Friday, October 15, 2004


October 15, 2004
In City Numbed by Violence, the Death of a Young Boy Stirs AnguishBy CHARLIE LeDUFF
OS ANGELES, Oct. 14 - The recent murder of a 14-year-old boy, who begged on his knees before being killed, has shocked the conscience of a city inured to violence on its troubled south side.
In response to the killing, the police department has begun an intense investigation, though officials say they have few leads despite an anonymous tip line number printed in local newspapers and broadcast on television and radio stations.

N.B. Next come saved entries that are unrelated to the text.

(** C7. Adding highlights appends each one to the list of its span, after
    the highlights the span already has and in the order given; removing
    span ids empties exactly those spans and leaves the others alone, and
    removing an id without entries changes nothing; clearing empties every
    span; a span without entries has the empty list. *)
Theorem highlight_store_contract (m : HighlightManagerBase) :
  (∀ hs id, getSpanHighlights (addHighlights hs m) id =
            getSpanHighlights m id ++ List.filter (targets id) hs) ∧
  (∀ hs X, Forall (λ h, spanId h = X) hs →
           getSpanHighlights (addHighlights hs m) X = getSpanHighlights m X ++ hs) ∧
  (∀ ids id, getSpanHighlights (removeHighlights ids m) id =
             if bool_decide (id ∈ ids) then [] else getSpanHighlights m id) ∧
  (∀ X, highlightedSpans m !! X = None → removeHighlights [X] m = m) ∧
  (∀ id, getSpanHighlights (clearHighlights m) id = []) ∧
  (∀ id, highlightedSpans m !! id = None → getSpanHighlights m id = []).
Proof.
  split_and!.
  - intros. apply getSpanHighlights_addHighlights.
  - intros hs X HX.
    by rewrite getSpanHighlights_addHighlights, filter_targets_all.
  - intros. apply getSpanHighlights_removeHighlights.
  - intros. by apply removeHighlights_unknown.
  - intros id. unfold getSpanHighlights, clearHighlights.
    cbn [highlightedSpans]. by rewrite lookup_empty.
  - intros id Hnone. unfold getSpanHighlights. by rewrite Hnone.
Qed.

(** The store of the test suite: one highlight on [s1], then two more. *)
Lemma highlight_store_contract_witness :
  let h c := mkHighlight c "s1" None None in
  let m := addHighlights [h "yellow"] create in
  getSpanHighlights (addHighlights [h "green"; h "blue"] m) "s1"
    = [h "yellow"; h "green"; h "blue"]
  ∧ removeHighlights ["s2"] m = m
  ∧ getSpanHighlights m "s2" = [].
Proof.
  intros h m.
  destruct (highlight_store_contract m) as (_ & Happ & _ & Hrm & _ & Hq).
  split; [|split].
  - apply (Happ [h "green"; h "blue"] "s1").
    repeat constructor.
  - apply Hrm. vm_compute. reflexivity.
  - apply Hq. vm_compute. reflexivity.
Defined.

End HighlightStore.

(** ** Tag flattener *)

Section TagFlattener.
Import LumiSpanUtils.

(** Induction on a tag with the property available for its children. *)
Lemma InnerTag_nested_ind (P : InnerTag → Prop) :
  (∀ tag, Forall P (subTags tag) → P tag) → ∀ tag, P tag.
Proof.
  intros step. fix IH 1. intros [name pos md kids].
  apply step. unfold subTags; simpl.
  destruct kids as [kids|]; simpl; [|constructor].
  induction kids as [|kid kids IHkids]; constructor; [apply IH | apply IHkids].
Qed.

Lemma flattenTag_unfold off tag :
  flattenTag off tag =
  emitted off tag :: flattenTags (subTags tag) (startIndex (position tag) + off).
Proof.
  destruct tag as [name pos md [kids|]]; unfold subTags, emitted; simpl; [|done].
  f_equal. case_bool_decide as Hlen.
  - clear Hlen. induction kids as [|kid kids IH]; [done|].
    unfold flattenTags in *. simpl. by rewrite IH.
  - destruct kids; [done|]. simpl in Hlen. lia.
Qed.

Lemma flattenTags_cons off tag rest :
  flattenTags (tag :: rest) off =
  emitted off tag :: flattenTags (subTags tag) (startIndex (position tag) + off)
  ++ flattenTags rest off.
Proof. unfold flattenTags at 1. simpl. by rewrite flattenTag_unfold. Qed.

Lemma tagSize_unfold tag : tagSize tag = S (forestSize (subTags tag)).
Proof.
  destruct tag as [name pos md [kids|]]; unfold subTags, forestSize; simpl; [|done].
  f_equal. induction kids as [|kid kids IH]; [done|]. simpl. by rewrite IH.
Qed.

Lemma flattenTag_length tag : ∀ off, length (flattenTag off tag) = tagSize tag.
Proof.
  induction tag as [tag IH] using InnerTag_nested_ind. intros off.
  rewrite flattenTag_unfold, tagSize_unfold. simpl. f_equal.
  generalize (startIndex (position tag) + off). intros off'.
  induction IH as [|kid kids Hkid _ IHkids]; [done|].
  unfold flattenTags, forestSize in *. simpl.
  by rewrite length_app, Hkid, IHkids.
Qed.

Lemma flattenTags_length tags off :
  length (flattenTags tags off) = forestSize tags.
Proof.
  unfold flattenTags, forestSize.
  induction tags as [|tag tags IH]; [done|]. simpl.
  by rewrite length_app, flattenTag_length, IH.
Qed.

Lemma flattenTags_lookup_tree off tags : ∀ i tag k,
  tags !! i = Some tag → (k < tagSize tag)%nat →
  flattenTags tags off !! (forestSize (take i tags) + k)%nat
  = flattenTag off tag !! k.
Proof.
  induction tags as [|t tags IH]; intros [|i] tag k Hi Hk; simplify_eq/=.
  - unfold flattenTags. simpl. rewrite lookup_app_l; [done|].
    by rewrite flattenTag_length.
  - unfold flattenTags, forestSize in *. simpl.
    rewrite lookup_app_r; rewrite flattenTag_length; [|lia].
    rewrite <- (IH i tag k Hi Hk). f_equal. unfold fmap. lia.
Qed.
(** * ServiceNowScheduler: ticket templates and the ServiceNow clients

    A shallow embedding of [src/template.py] (class [TicketTemplate]) and of
    the parts of [src/servicenow.py] it drives ([ServiceNowClient] and
    [ServiceNowIntegrationClient]), followed by the properties of the
    scheduling, validation and ticket-creation workflow.

    Python values are dynamically typed, so the embedding works over one
    universe of values ([pyval]) with Python's truthiness, [isinstance],
    [in], [==] and subscripting written out, including the exceptions they
    raise.  Effects (log records, HTTP requests, client method calls) are
    collected as a list of events; the remote server and the local file
    system are an explicit environment. *)

From Stdlib Require Import String Ascii List ZArith QArith Bool Lia.
From Stdlib Require Import DecimalString.
Import ListNotations.
Set Warnings "-register-all".
Local Open Scope string_scope.
Local Open Scope list_scope.
Local Open Scope Z_scope.

(** ** Python values *)

(** A Python [float], by the number it denotes. *)
Inductive pyfloat : Type :=
| FNan
| FInf (negative : bool)
| FFinite (q : Q).

(** The values a TOML document or a JSON response can hold once parsed:
    [None], [bool], [int], [float], [str], date and time objects (kept
    opaque), [list] and [dict] with string keys (insertion ordered).  A
    [str] is held as its UTF-8 encoding: one character is one to four
    bytes. *)
Inductive pyval : Type :=
| VNone
| VBool (b : bool)
| VInt (z : Z)
| VFloat (f : pyfloat)
| VStr (s : string)
| VDate (iso : string)
| VList (items : list pyval)
| VDict (entries : list (string * pyval)).

(** The exceptions that occur in the modelled code. *)
Inductive pyexn : Type :=
| AttributeError
| TypeError
| KeyError (key : string)
| ValueError (msg : string)
| FileNotFoundError (path : string)
| OSError (what : string)
| OtherException (what : string).

(** [isinstance(e, OSError)]; [IOError] is an alias of [OSError]. *)
Definition is_oserror (e : pyexn) : bool :=
  match e with
  | FileNotFoundError _ | OSError _ => true
  | _ => false
  end.

(** Outcome of evaluating a Python expression or call. *)
Inductive result (A : Type) : Type :=
| Returned (a : A)
| Raised (e : pyexn).
Arguments Returned {A} a.
Arguments Raised {A} e.

(** [bool(v)] *)
Definition py_truthy (v : pyval) : bool :=
  match v with
  | VNone => false
  | VBool b => b
  | VInt z => negb (z =? 0)
  | VFloat (FFinite q) => negb (Qeq_bool q 0)
  | VFloat _ => true
  | VStr s => negb (s =? "")%string
  | VDate _ => true
  | VList l => match l with [] => false | _ => true end
  | VDict d => match d with [] => false | _ => true end
  end.

Definition is_none (v : pyval) : bool :=
  match v with VNone => true | _ => false end.

(** [isinstance(v, str)], [isinstance(v, bool)], [isinstance(v, list)],
    [isinstance(v, dict)]. *)
Definition isinstance_str (v : pyval) : bool :=
  match v with VStr _ => true | _ => false end.
Definition isinstance_bool (v : pyval) : bool :=
  match v with VBool _ => true | _ => false end.
Definition isinstance_list (v : pyval) : bool :=
  match v with VList _ => true | _ => false end.
Definition isinstance_dict (v : pyval) : bool :=
  match v with VDict _ => true | _ => false end.

(** [isinstance(v, int)]: in Python [bool] is a subclass of [int]. *)
Definition isinstance_int (v : pyval) : bool :=
  match v with VInt _ | VBool _ => true | _ => false end.

(** [n == v] for an [int] [n]: [True] and [False] compare as 1 and 0, a
    float compares by its numeric value, every other type is unequal. *)
Definition py_eq_int (n : Z) (v : pyval) : bool :=
  match v with
  | VInt z => n =? z
  | VBool b => n =? (if b then 1 else 0)
  | VFloat (FFinite q) => Qeq_bool (inject_Z n) q
  | _ => false
  end.

(** [s == v] for a [str] [s]. *)
Definition py_eq_str (s : string) (v : pyval) : bool :=
  match v with
  | VStr s' => (s =? s')%string
  | _ => false
  end.

(** [v is True] *)
Definition is_True (v : pyval) : bool :=
  match v with VBool true => true | _ => false end.

(** *** Dictionaries *)

Fixpoint lookup (k : string) (d : list (string * pyval)) : option pyval :=
  match d with
  | [] => None
  | (k', v) :: rest => if (k =? k')%string then Some v else lookup k rest
  end.

(** [d.get(k)] and [d.get(k, default)] on a dict. *)
Definition dict_get (d : list (string * pyval)) (k : string)
  (default : pyval) : pyval :=
  match lookup k d with
  | Some v => v
  | None => default
  end.

(** [v.get(k, default)]: only a dict has the method. *)
Definition py_get (v : pyval) (k : string) (default : pyval) : result pyval :=
  match v with
  | VDict d => Returned (dict_get d k default)
  | _ => Raised AttributeError
  end.

Fixpoint prefixb (p s : string) : bool :=
  match p, s with
  | EmptyString, _ => true
  | String a p', String b s' => Ascii.eqb a b && prefixb p' s'
  | String _ _, EmptyString => false
  end.

Fixpoint substringb (p s : string) : bool :=
  prefixb p s ||
  match s with
  | EmptyString => false
  | String _ s' => substringb p s'
  end.

(** [k in v] for a [str] [k]: key membership in a dict, element equality in
    a list, substring test in a str, [TypeError] on the other types. *)
Definition py_contains_str (k : string) (v : pyval) : result bool :=
  match v with
  | VDict d => Returned (match lookup k d with Some _ => true | None => false end)
  | VList l => Returned (existsb (py_eq_str k) l)
  | VStr s => Returned (substringb k s)
  | _ => Raised TypeError
  end.

(** [v[k]] for a [str] [k]. *)
Definition py_getitem_str (v : pyval) (k : string) : result pyval :=
  match v with
  | VDict d =>
      match lookup k d with
      | Some x => Returned x
      | None => Raised (KeyError k)
      end
  | _ => Raised TypeError
  end.

(** A byte that continues a UTF-8 character: [10xxxxxx]. *)
Definition is_continuation_byte (c : ascii) : bool :=
  let n := N_of_ascii c in ((128 <=? n) && (n <? 192))%N.

(** The characters of a [str]: each byte that is not a continuation byte
    starts a character, and the continuation bytes after it belong to it. *)
Fixpoint characters (s : string) : list string :=
  match s with
  | EmptyString => []
  | String c r =>
      match r with
      | String c' _ =>
          if is_continuation_byte c' then
            match characters r with
            | first :: rest => String c first :: rest
            | [] => [String c EmptyString]
            end
          else String c EmptyString :: characters r
      | EmptyString => [String c EmptyString]
      end
  end.

(** [iter(v)]: the items a [for] loop visits; a [str] gives its
    characters. *)
Definition py_iter (v : pyval) : result (list pyval) :=
  match v with
  | VList l => Returned l
  | VDict d => Returned (map (fun kv => VStr (fst kv)) d)
  | VStr s => Returned (map VStr (characters s))
  | _ => Raised TypeError
  end.

(** [len(v)]; the length of a [str] is its number of characters. *)
Definition py_len (v : pyval) : result Z :=
  match v with
  | VList l => Returned (Z.of_nat (List.length l))
  | VDict d => Returned (Z.of_nat (List.length d))
  | VStr s => Returned (Z.of_nat (List.length (characters s)))
  | _ => Raised TypeError
  end.

(** ** Formatted strings

    An f-string is kept as its parts: the literal text and the interpolated
    values, not rendered. *)
Inductive fpart : Type :=
| Lit (text : string)
| Val (v : pyval)
| TypeOf (v : pyval)
| Opaque (what : string).

Definition fstring : Type := list fpart.

(** ** Events and the environment *)

Inductive level : Type := DEBUG | INFO | WARNING | ERROR.

(** The arguments of [requests.Session.request]. *)
Record request : Type := {
  method : string;
  req_url : fstring;
  params : option (list (string * fstring));
  json_payload : pyval;
  data : option string;
  headers : option (list (string * string))
}.

(** Calls of the client methods that [TicketTemplate] uses, recorded when
    the method is entered, with the arguments it receives. *)
Inductive client_call : Type :=
| CallCreateApi (assignment_group short_description description : pyval)
| CallCreateIntegration (assignment_group short_description description : pyval)
| CallUpdate (table_name : string) (sys_id : pyval) (payload : pyval)
| CallAttach (table_name : string) (sys_id : pyval) (file_path : pyval).

Inductive event : Type :=
| EvLog (lvl : level) (msg : fstring)
| EvHttp (r : request)
| EvCall (c : client_call).

(** What the body of an HTTP response holds. *)
Inductive http_body : Type :=
| BodyEmpty
| BodyJson (v : pyval)
| BodyNotJson.

(** What [session.request] does: it answers with a status and a body, or a
    [requests] exception is raised (connection, timeout, any other
    [RequestException]), or some exception outside that hierarchy. *)
Inductive http_outcome : Type :=
| Responded (status : Z) (body : http_body)
| ConnectionError
| Timeout
| RequestException
| Fault (e : pyexn).
(* ===== verification/_CoqProject ===== *)
-Q . S2P
Prelude.v
Url.v
PyCore.v
Activity.v
Database.v
App.v
Api.v
Server.v
StoreSpec.v
DictStore.v
(* ===== verification/Api.v ===== *)
(** * The HTTP layer: FastAPI's routing and error handling around [app.py]

    A request is its method, its (percent-decoded) path and its
    (decoded) query parameters.  The router tries the routes in the order
    [app.py] registers them: the [/static] mount (line 25), then the four
    decorated endpoints.  A route whose path matches but whose method does
    not gives 405 with the [Allow] header of the first such route (a
    FastAPI route accepts exactly the methods it is declared with, so
    [HEAD] on a [GET] route is a 405 too); no match gives 404, after Starlette's
    attempt to redirect (307) to the path with its trailing slashes
    stripped or one added.  The
    parameters are extracted ([{activity_name}] is one non-empty path
    segment, [email] a required query parameter whose last occurrence
    counts, 422 when missing), the endpoint runs in the world monad, and
    its result or exception becomes the response: an [HTTPException]
    its status and [{"detail": ...}], anything else a 500.  The files
    under [static/] are not in the repository: the static mount is
    parameterised by the list of files it serves.

    [reachable] is the step relation of the server: startup of a freshly
    imported app, then any sequence of requests; the table keeps its
    seeded rows in every reachable state.  The
    static mount answers with the file named by the normalised rest of
    the path ([os.path.normpath]). *)

From Stdlib Require Import Ascii.
From S2P Require Import Prelude PyCore Activity Database App.
Lemma signup_unregister_restores_witness :
  dict_signup "Chess Club" "a@b.com" demo_store =
    (Ok (signed_up_reply "Chess Club" "a@b.com"),
     set_obj 3%positive (OList (VStr <$> (["michael@mergington.edu"; "daniel@mergington.edu"] ++ ["a@b.com"])))
       demo_store) ∧
  unregister_from_activity "Chess Club" "a@b.com" (dict_signup "Chess Club" "a@b.com" demo_store).2 =
    (Ok (unregistered_reply "Chess Club" "a@b.com"), demo_store).
Proof.
  apply (signup_unregister_restores _ demo_layout _ 2%positive);
    [apply demo_layout_ok|reflexivity|reflexivity|decide_by_vm].
Defined.

(** C9: the handlers keep the store well formed on every path,
    failures included: each participants list stays a list of distinct
    e-mails, and the lists of different activities stay distinct
    objects. *)
Theorem handlers_keep_store s n e :
  py_store_ok s →
  py_store_ok (unregister_from_activity n e s).2 ∧ py_store_ok (dict_signup n e s).2.
Proof.
  intros [L HL]. destruct (slots L !! n) as [[la lp]|] eqn:Hn.
  - destruct (layout_slot _ _ _ _ _ HL Hn) as (_ & _ & ps & _ & _ & _ & _ & _ & _ & Hps & Hnd).
    rewrite (unregister_on_slot _ _ _ _ _ _ e HL Hn Hps), (dict_signup_on_slot _ _ _ _ _ _ e HL Hn Hps).
    split.
    + destruct (remove_first e ps) as [ps'|] eqn:Hr; [|by exists L].
      exists L. apply (layout_update _ _ _ _ _ _ HL Hn). by eapply remove_first_NoDup.
    + destruct (decide (e ∈ ps)) as [He|He]; [by exists L|].
      exists L. apply (layout_update _ _ _ _ _ _ HL Hn). by apply NoDup_snoc.
  - unfold unregister_from_activity, dict_signup.
    rewrite !(lookup_activity_no_slot _ _ _ _ HL Hn). split; by exists L.
Qed.

Lemma handlers_keep_store_witness :
  py_store_ok (unregister_from_activity "Chess Club" "a@b.com" demo_store).2 ∧
  py_store_ok (dict_signup "Chess Club" "a@b.com" demo_store).2.
Proof. apply handlers_keep_store. exists demo_layout. apply demo_layout_ok. Defined.

End DictStore.
Definition get_file (file_name : string) : M response :=
  try_except (get_file_try file_name) (fun e => ret (flask_str (error_html e))).

End Handlers.

(** ** The routes [index] and [get_image]

    These two views have no [try] block: an exception of a call they make
    leaves the view.  [log] has entries only for the calls of [upload] and
    [get_file]; a call made by these two routes consumes its entry of the
    script and is not logged. *)

Definition unlogged (e : exn) : M unit :=
  fun w => (if hd false (script w) then inl e else inr tt,
            World (gcs w) (fs w) (reply w) (tl (script w)) (log w)).

(** The names of the objects of a bucket as [bucket.list_blobs()] yields
    them: the object store lists in lexicographic order. *)
Definition blob_names (bucket : gmap string string) : list string :=
  merge_sort (fun a b : string => Is_true (String.leb a b)) (elements (dom bucket)).

(** [[blob.name for blob in bucket.list_blobs()]] *)
Definition get_gcs_files (bucket_name : string) : M (list string) :=
  unlogged (GoogleAPIError bucket_name) ;;
  fun w => (inr (blob_names (gcs w)), w).

(** [file.endswith(".jpeg") or file.endswith(".jpg")] *)
Definition is_image (file : string) : bool :=
  Str.endswith ".jpeg" file || Str.endswith ".jpg" file.

(** The literal that [index_html] starts from. *)
Definition INDEX_FORM : string :=
  nl +:+ "    <form method=" +:+ dq +:+ "post" +:+ dq +:+ " enctype=" +:+ dq +:+
  "multipart/form-data" +:+ dq +:+ " action=" +:+ dq +:+ "/upload" +:+ dq +:+ ">" +:+ nl +:+
  "        <label for=" +:+ dq +:+ "file" +:+ dq +:+ ">Choose file to upload</label>" +:+ nl +:+
  "        <input type=" +:+ dq +:+ "file" +:+ dq +:+ " id=" +:+ dq +:+ "file" +:+ dq +:+
  " name=" +:+ dq +:+ "form_file" +:+ dq +:+ " accept=" +:+ dq +:+ "image/jpeg" +:+ dq +:+
  "/>" +:+ nl +:+
  "        <button>Submit</button>" +:+ nl +:+
  "    </form>" +:+ nl +:+
  "    <hr><table width=" +:+ dq +:+ "80%" +:+ dq +:+ " align=" +:+ dq +:+ "center" +:+ dq +:+
  ">" +:+ nl +:+
  "    ".

(** The f-string appended for one image. *)
Definition cell_html (file : string) : string :=
  nl +:+ "                <td width=" +:+ dq +:+ "50%" +:+ dq +:+ ">" +:+ nl +:+
  "                    <a href=" +:+ dq +:+ "/files/" +:+ file +:+ dq +:+ ">" +:+ nl +:+
  "                        <img width=" +:+ dq +:+ "100%" +:+ dq +:+ " src=" +:+ dq +:+
  "/image/" +:+ file +:+ dq +:+ ">" +:+ nl +:+
  "                    </a>" +:+ nl +:+
  "                </td>" +:+ nl +:+
  "            ".

(** One turn of the loop of [index], on the pair of [idx] and [index_html]. *)
Definition index_step (st : nat * string) (file : string) : nat * string :=
  let '(idx, index_html) := st in
  if is_image file then
    let idx := S idx in
    let index_html := if Nat.odd idx then index_html +:+ "<tr>" else index_html in
    let index_html := index_html +:+ cell_html file in
    let index_html := if Nat.even idx then index_html +:+ "</tr>" else index_html in
    (idx, index_html)
  else st.

(** The page that [index] builds from the listing [files]. *)
Definition index_html_of (files : list string) : string :=
  snd (fold_left index_step files (O, INDEX_FORM)) +:+ "</table>".

Definition index : M response :=
  files <- get_gcs_files BUCKET_NAME ;;
  ret (flask_str (index_html_of files)).

(** [send_file(path)]: the bytes of the local file that are sent.  The
    application is taken to run in its own directory, so that the relative
    path names the file that [open] and [os.remove] name. *)
Definition send_file (path : string) : M string :=
  unlogged (OSError path) ;;
  read_file path.

Definition get_image (file_name : string) : M string :=
  send_file (os_path_join LOCAL_DIR file_name).

(** ** A reference runtime

    An executable instance of [PyRuntime], used to run the handlers on
    concrete requests.  [loads] and [dumps] follow the grammar and the
    default formatting of Python's [json] module on the values above
    (integers only; escapes beyond code point 255 are rejected, so that
    a text with a fraction, an exponent or such an escape is outside the
    codec and no statement is made about it).  [exn_text] is [str(e)]:
    Python's own text for a [KeyError], a missing file and a missing form
    field; for the faults of the disk and of the two services, whose
    messages are the library's and the server's, and for a rejected or
    ill-typed document, it renders the class and its argument. *)

Module RefRuntime.

Definition chr (n : Z) : ascii := ascii_of_nat (Z.to_nat n).
Definition ord (c : ascii) : Z := Z.of_nat (nat_of_ascii c).

Definition hex_digit (n : Z) : ascii :=
  if n <? 10 then chr (48 + n) else chr (87 + n).

Definition hex_val (c : ascii) : option Z :=
  let n := ord c in
  if (48 <=? n) && (n <=? 57) then Some (n - 48)
  else if (97 <=? n) && (n <=? 102) then Some (n - 87)
  else if (65 <=? n) && (n <=? 70) then Some (n - 55)
  else None.

Fixpoint digits (fuel : nat) (n : Z) (acc : string) : string :=
  match fuel with
  | O => acc
  | S f =>
      let acc' := String (chr (48 + n mod 10)) acc in
      if n <? 10 then acc' else digits f (n / 10) acc'
  end.

(** [str(n)] for an integer *)
Definition int_text (n : Z) : string :=
  if n <? 0 then String "-" (digits (Z.to_nat (- n)) (- n) EmptyString)
  else digits (S (Z.to_nat n)) n EmptyString.

Fixpoint join (sep : string) (l : list string) : string :=
  match l with
  | [] => EmptyString
  | [x] => x
  | x :: l' => x +:+ sep +:+ join sep l'
  end.

(** *** [json.dumps] *)

Definition escape_char (c : ascii) : string :=
  let n := ord c in
  if n =? 34 then "\" +:+ dq
  else if n =? 92 then "\\"
  else if n =? 10 then "\n"
  else if n =? 13 then "\r"
  else if n =? 9 then "\t"
  else if n =? 8 then "\b"
  else if n =? 12 then "\f"
  else if (32 <=? n) && (n <=? 126) then String c EmptyString
  else "\u00" +:+ String (hex_digit (n / 16)) (String (hex_digit (n mod 16)) EmptyString).

Fixpoint escape (s : string) : string :=
  match s with
  | EmptyString => EmptyString
  | String c s' => escape_char c +:+ escape s'
  end.

Definition quote (s : string) : string := dq +:+ escape s +:+ dq.

Fixpoint dumps (v : value) : string :=
  match v with
  | VNone => "null"
  | VBool true => "true"
  | VBool false => "false"
  | VInt n => int_text n
  | VStr s => quote s
  | VList items => "[" +:+ join ", " (map dumps items) +:+ "]"
  | VDict fields =>
      "{" +:+ join ", " (map (fun kv => quote (fst kv) +:+ ": " +:+ dumps (snd kv)) fields)
      +:+ "}"
  end.

(** *** [json.loads] *)

Definition is_ws (c : ascii) : bool :=
  let n := ord c in (n =? 32) || (n =? 9) || (n =? 10) || (n =? 13).

Fixpoint skip_ws (s : string) : string :=
  match s with
  | EmptyString => EmptyString
  | String c s' => if is_ws c then skip_ws s' else s
  end.

Definition unescape (c : ascii) : option ascii :=
  let n := ord c in
  if n =? 34 then Some c
  else if n =? 92 then Some c
  else if n =? 47 then Some c
  else if n =? 110 then Some (chr 10)
  else if n =? 114 then Some (chr 13)
  else if n =? 116 then Some (chr 9)
  else if n =? 98 then Some (chr 8)
  else if n =? 102 then Some (chr 12)
  else None.

Definition hex4 (a b c d : ascii) : option Z :=
  match hex_val a, hex_val b, hex_val c, hex_val d with
  | Some x, Some y, Some z, Some t => Some (((x * 16 + y) * 16 + z) * 16 + t)
  | _, _, _, _ => None
  end.

Definition push (c : ascii) (r : option (string * string)) : option (string * string) :=
  match r with
  | Some (s, rest) => Some (String c s, rest)
  | None => None
  end.

(** The characters of a string literal, after the opening quote. *)
Fixpoint parse_chars (s : string) : option (string * string) :=
  match s with
  | EmptyString => None
  | String c s' =>
      if ord c =? 34 then Some (EmptyString, s')
      else if ord c =? 92 then
        match s' with
        | EmptyString => None
        | String e s'' =>
            match unescape e with
            | Some ch => push ch (parse_chars s'')
            | None =>
                if ord e =? 117 then
                  match s'' with
                  | String h1 (String h2 (String h3 (String h4 r))) =>
                      match hex4 h1 h2 h3 h4 with
                      | Some n => if n <? 256 then push (chr n) (parse_chars r) else None
                      | None => None
                      end
                  | _ => None
                  end
                else None
            end
        end
      else if ord c <? 32 then None
      else push c (parse_chars s')
  end.

Definition is_digit (c : ascii) : bool := (48 <=? ord c) && (ord c <=? 57).

Fixpoint parse_digits (acc : Z) (s : string) : Z * string :=
  match s with
  | EmptyString => (acc, s)
  | String c s' =>
      if is_digit c then parse_digits (acc * 10 + (ord c - 48)) s' else (acc, s)
  end.

(** An integer literal: an optional minus sign, then 0 or a non-zero digit
    and more digits; not followed by a fraction or an exponent, and of at
    most 4300 digits, the most that [int()] converts. *)
Definition parse_nat (s : string) : option (Z * string) :=
  match s with
  | EmptyString => None
  | String c s' =>
      if negb (is_digit c) then None
      else
        let '(n, rest) := if ord c =? 48 then (0, s') else parse_digits 0 s in
        if 4300 <? Z.of_nat (String.length s) - Z.of_nat (String.length rest) then None
        else
          match rest with
          | String d _ =>
              if (ord d =? 46) || (ord d =? 101) || (ord d =? 69) then None
              else Some (n, rest)
          | EmptyString => Some (n, rest)
          end
  end.

Definition parse_int (s : string) : option (Z * string) :=
  match s with
  | String "-"%char s' =>
      match parse_nat s' with
      | Some (n, rest) => Some (- n, rest)
      | None => None
      end
  | _ => parse_nat s
  end.

Fixpoint drop (n : nat) (s : string) : string :=
  match n, s with
  | S k, String _ s' => drop k s'
  | _, _ => s
  end.

(** [d[k] = v] on an insertion-ordered dictionary *)
Fixpoint dict_set (k : string) (v : value) (d : list (string * value)) : list (string * value) :=
  match d with
  | [] => [(k, v)]
  | (k', x) :: d' => if String.eqb k k' then (k', v) :: d' else (k', x) :: dict_set k v d'
  end.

Most disturbing, investigators say, is the fact that the boy, Byron Lee Jr., a ninth grader at Fremont High School, appeared to be an innocent victim. At 2:10 p.m. last Saturday, he was riding his bicycle through an alleyway near his home in the South Central section of the city when two men in a dark-colored car shot him.
As the boy fell to the ground, the two men got out of their car and unloaded their weapons into his face and torso. He was struck 19 times.
The murder appeared to be gang-related, though the boy had nothing to do with gangs, Detective Rudy Lemos, an investigator assigned to the 77th Street Division of the police department, said. The boy was "hunted" and shot down like a deer, Detective Lemos said, by two men from outside the neighborhood.
"The kid wasn't a gangster; the people who did it were," he said. "There is a turf war going on in the neighborhood. Some people decided to do what they call 'work.' Hunt someone down. Just to let their rivals know they are still around."
He said: "It's a subculture that's hard to understand in that it has an evil mindset. This was just a 14-year-old boy."
The brutality of the murder has led to more attention than the usual south side shootings receive, and highlights the fact that there are two distinct Los Angeleses existing uneasily side by side.
There is one to the north of the Santa Monica Freeway, replete with convertible sports cars and homes where old trees grow. Then there is the Los Angeles south of the freeway, the one of chronic unemployment and gangs and houses with bars over the windows.
The two cities rarely overlap and the police chief, William Bratton, has said publicly that some citizens of the north are oblivious to the murder rate and economic isolation that cripple those in the south.
Byron's murder is not the only random killing committed by gang members this year in Southern California. In April, a California highway patrolman was shot and killed in Pomona, a city east of Los Angeles, in a drive-by gang initiation rite. In July, an ex-convict who was trying to change his life was gunned down in East Los Angeles while cleaning gang graffiti from a wall.
Chief Bratton made a 20 percent drop in murder the centerpiece of his goals for this year, but instead there has been a nearly 2 percent increase. Byron was the 417th murder victim this year. There were 410 in the same period last year.
Moreover, the number of murders in the 12-square-mile 77th Street Division has shot up precipitously, to 73 from 51 last year, a 43 percent increase. Detective Lemos said that 48 of those homicides were gang-related and that more than 30 gangs operated in the area.
In the South Bureau, a 58-square-mile area south of the freeway that includes the 77th Division and is home to 640,000 residents, the problem is mammoth. Almost 200 people have been killed and 1,000 shot, much of the violence caused by rival factions of the Bloods and Crips gangs.
The Bloods represent themselves with red clothing, the Crips wear blue. As a measure of self-preservation, residents of southern Los Angeles wear neither.
"Byron was wearing black," said his uncle, Dwayne Marshall, 18. "Is it too much to ask that kids should be able to go out and play?"
When Chief Bratton accepted his job two years ago, he referred to gang members as "terrorists," and was roundly criticized by church leaders, academics and politicians as uninformed and counterproductive. But in Byron's neighborhood on Thursday, residents said Chief Bratton was nothing if not correct.
"When the night comes, I lock myself in the house," said Minnie Davis, 80, who lives across the street from the alley where Byron was slain. "I ask myself, Lord, why? Why are young people fighting each other, killing one another? The police, the mayor. They can't fix it. It's beyond that."
Byron will be buried on Saturday at the Inglewood Cemetery.